[Activity]
Could you reproduce, exactly and alone, the lines running from the one with "revert s Hother." to the end of the data below?

◇ ◇ ◇ ◇ ◇ ◇ ◇

(* ===== verification/Accounting.v ===== *)
(** What the counters of a worker hold, in closed form.

    Each loop's accounting of one completion is a list of [add_*] calls; so the
    byte counter of a worker is, modulo [2^64], what it was plus the bytes of the
    completions it consumed. *)

From S2P Require Import Prelude Stats Sys Only Kernel NetUtils Config Engine Zcrx Client Server.
From S2P Require Import ClientProofs ZcrxProofs ClientRun ZcrxServer ServerSessions.

(** The calls that the accounting [a] of a completion amounts to. *)
Definition accounts_by {C} (a : StatsCollector -> C -> StatsCollector) (ops : C -> list stat_op)
    : Prop :=
  forall s c, a s c = foldl apply_op s (ops c).

Definition client_ops_of (tid : Z) (cfg : Config) (c : cqe) : list stat_op :=
  if cq_user_data c =? 0 then []
  else if has_flag (cq_flags c) IORING_CQE_F_NOTIF then [AddZc tid]
  else if 0 <? cq_res c then [AddBytes tid (cq_res c) (packets_of cfg (cq_res c))]
  else if res_again (cq_res c) then []
  else if cq_res c <? 0 then [AddError tid]
  else [].

Definition reverse_ops_of (tid : Z) (ms : bool) (c : cqe) : list stat_op :=
  if cq_user_data c =? 0 then []
  else if ms then
    (if (0 <? cq_res c) && has_buffer c then [AddBytes tid (cq_res c) 1] else []) ++
    (if is_final c && negb (cq_res c =? - ENOBUFS) && (cq_res c <? 0) then [AddError tid] else [])
  else if 0 <? cq_res c then [AddBytes tid (cq_res c) 1]
  else if res_again (cq_res c) then []
  else if cq_res c <? 0 then [AddError tid]
  else [].

Definition zcrx_ops_of (tid : Z) (c : cqe) : list stat_op :=
  if is_final c then
    if recoverable (cq_res c) then [] else if cq_res c <? 0 then [AddError tid] else []
  else if 0 <? cq_res c then [AddBytes tid (cq_res c) 1; AddZc tid] else [].

Definition server_ops_of (tid : Z) (cfg : Config) (oc : option opcode * cqe) : list stat_op :=
  let c := oc.2 in
  match oc.1 with
  | Some OP_SEND | Some OP_SEND_ZC | Some OP_SEND_ZC_FIXED =>
      if has_flag (cq_flags c) IORING_CQE_F_NOTIF then [AddZc tid]
      else if 0 <? cq_res c then [AddBytes tid (cq_res c) 1]
      else if res_again (cq_res c) then []
      else if cq_res c <? 0 then [AddError tid]
      else []
  | Some OP_RECV_MULTISHOT =>
      (if (0 <? cq_res c) && has_buffer c
       then [AddBytes tid (cq_res c) (packets_of cfg (cq_res c))] else []) ++
      (if is_final c && negb (cq_res c =? - ENOBUFS) && (cq_res c <? 0) then [AddError tid] else [])
  | _ => []
  end.

Definition zcrx_server_ops_of (tid : Z) (c : cqe) : list stat_op :=
  if Z.land (cq_user_data c) kZcrxReqTypeMask =? kZcrxReqRx then zcrx_ops_of tid c else [].

Ltac account_tac := intros s c; repeat case_match; cbn in *; simplify_eq; congruence || done.

Lemma client_account_ops tid cfg : accounts_by (client_account tid cfg) (client_ops_of tid cfg).
Proof. unfold client_account, client_ops_of. account_tac. Qed.

Lemma reverse_account_ops tid ms : accounts_by (reverse_account tid ms) (reverse_ops_of tid ms).
Proof. unfold reverse_account, reverse_ops_of. account_tac. Qed.

Lemma zcrx_account_ops tid : accounts_by (zcrx_account tid) (zcrx_ops_of tid).
Proof. unfold zcrx_account, zcrx_ops_of. account_tac. Qed.

Lemma server_account_ops tid cfg :
  accounts_by (server_account tid cfg) (server_ops_of tid cfg).
Proof. unfold server_account, server_ops_of. account_tac. Qed.

Lemma zcrx_server_account_ops tid :
  accounts_by (zcrx_server_account tid) (zcrx_server_ops_of tid).
Proof.
  unfold zcrx_server_account, zcrx_server_ops_of. intros s c.
  destruct (_ =? _); [apply zcrx_account_ops|done].
Qed.

Lemma accounts_by_foldl {C} (a : StatsCollector -> C -> StatsCollector) ops cs s :
  accounts_by a ops -> foldl a s cs = foldl apply_op s (cs ≫= ops).
Proof.
  intros Ha. revert s. induction cs as [|c cs IH]; intros s; cbn; [done|].
  rewrite IH, Ha. by rewrite foldl_app.
Qed.

(** All calls are for the worker's own slot. *)
Definition own_ops {C} (tid : Z) (ops : C -> list stat_op) : Prop :=
  forall c, Forall (fun o => op_thread o = tid) (ops c).

Ltac own_tac := intros c; repeat case_match; cbn; repeat constructor; done.

Lemma client_ops_own tid cfg : own_ops tid (client_ops_of tid cfg).
Proof. unfold client_ops_of. own_tac. Qed.
Lemma reverse_ops_own tid ms : own_ops tid (reverse_ops_of tid ms).
Proof. unfold reverse_ops_of. own_tac. Qed.
Lemma zcrx_ops_own tid : own_ops tid (zcrx_ops_of tid).
Proof. unfold zcrx_ops_of. own_tac. Qed.
Lemma server_ops_own tid cfg : own_ops tid (server_ops_of tid cfg).
Proof. unfold server_ops_of. own_tac. Qed.
Lemma zcrx_server_ops_own tid : own_ops tid (zcrx_server_ops_of tid).
Proof.
  intros c. unfold zcrx_server_ops_of. destruct (_ =? _); [apply zcrx_ops_own|constructor].
Qed.

(** The bytes a list of calls adds. *)
Definition bytes_in (ops : list stat_op) : Z :=
  sum_list ((fun o => match o with AddBytes _ b _ => b | _ => 0 end) <$> ops).

Lemma own_bytes tid l :
  Forall (fun o => op_thread o = tid) l -> sum_list (op_bytes tid <$> l) = bytes_in l.
Proof.
  unfold bytes_in, sum_list. induction 1 as [|o l Ho Hl IH]; [done|]. cbn in *. rewrite IH.
  destruct o; cbn in Ho |- *; subst; rewrite ?Z.eqb_refl; done.
Qed.

Lemma own_ops_all {C} tid (ops : C -> list stat_op) cs : own_ops tid ops -> Forall (fun o => op_thread o = tid) (cs ≫= ops).
Proof.
  intros Ho. induction cs as [|c cs IH]; [constructor|]. cbn. apply Forall_app. auto.
Qed.

(** The byte counter after accounting the completions [cs]. *)
Lemma accounted_bytes {C} (a : StatsCollector -> C -> StatsCollector) ops tid cs s t :
  accounts_by a ops -> own_ops tid ops -> 0 <= tid < num_threads_ s ->
  slot_of tid s = Some t -> slot_ok t ->
  exists t', slot_of tid (foldl a s cs) = Some t' /\
    bytes_transferred t' = u64 (bytes_transferred t + bytes_in (cs ≫= ops)).
Proof.
  intros Ha Ho Htid Hs Ht. rewrite (accounts_by_foldl a ops) by done.
  pose proof (own_ops_all tid ops cs Ho) as Hall.
  destruct (apply_ops_bytes tid (cs ≫= ops) s t) as (t' & Ht' & Hb); try done.
  - eapply Forall_impl; [exact Hall|]. cbn. lia.
  - apply Ht.
  - exists t'. by rewrite <- (own_bytes tid).
Qed.

(** A worker never touches the slot of another. *)
Lemma accounted_other {C} (a : StatsCollector -> C -> StatsCollector) ops tid other cs s :
  accounts_by a ops -> own_ops tid ops -> 0 <= tid -> 0 <= other < num_threads_ s ->
  other <> tid -> slot_of other (foldl a s cs) = slot_of other s.
Proof.
  intros Ha Ho Htid Hother Hne. rewrite (accounts_by_foldl a ops) by done.
  pose proof (own_ops_all tid ops cs Ho) as Hall. revert s Hother.
  induction Hall as [|o l Ho' Hl IH]; intros s Hother; [done|]. cbn.
  rewrite IH by (by rewrite num_threads_apply_op).
  rewrite apply_op_slot, slot_of_with_slot by lia. rewrite (proj2 (Z.eqb_neq _ _)); [done|lia].
Qed.

(** The collector stays well formed. *)
Lemma accounted_ok {C} (a : StatsCollector -> C -> StatsCollector) ops tid cs s :
  accounts_by a ops -> own_ops tid ops -> 0 <= tid -> collector_ok s -> collector_ok (foldl a s cs).
Proof.
  intros Ha Ho Htid Hs. rewrite (accounts_by_foldl a ops) by done.
  pose proof (own_ops_all tid ops cs Ho) as Hall. revert s Hs.
  induction Hall as [|o l Ho' Hl IH]; intros s Hs; [done|]. cbn. apply IH. apply apply_op_ok; [lia|done].
Qed.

◇ ◇ ◇ ◇ ◇ ◇ ◇

[Written response]
  pose proof (own_ops_all tid ops cs Ho) as Hall. revert s Hother.
  induction Hall as [|o l Ho' Hl IH]; intros s Hother; [done|]. cbn.
  rewrite IH by (by rewrite num_threads_apply_op).
  rewrite apply_op_slot, slot_of_with_slot by lia. rewrite (proj2 (Z.eqb_neq _ _)); [done|lia].
Qed.

(** The collector stays well formed. *)
Lemma accounted_ok {C} (a : StatsCollector -> C -> StatsCollector) ops tid cs s :
  accounts_by a ops -> own_ops tid ops -> 0 <= tid -> collector_ok s -> collector_ok (foldl a s cs).
Proof.
  intros Ha Ho Htid Hs. rewrite (accounts_by_foldl a ops) by done.
  pose proof (own_ops_all tid ops cs Ho) as Hall. revert s Hs.
  induction Hall as [|o l Ho' Hl IH]; intros s Hs; [done|]. cbn. apply IH. apply apply_op_ok; [lia|done].
Qed.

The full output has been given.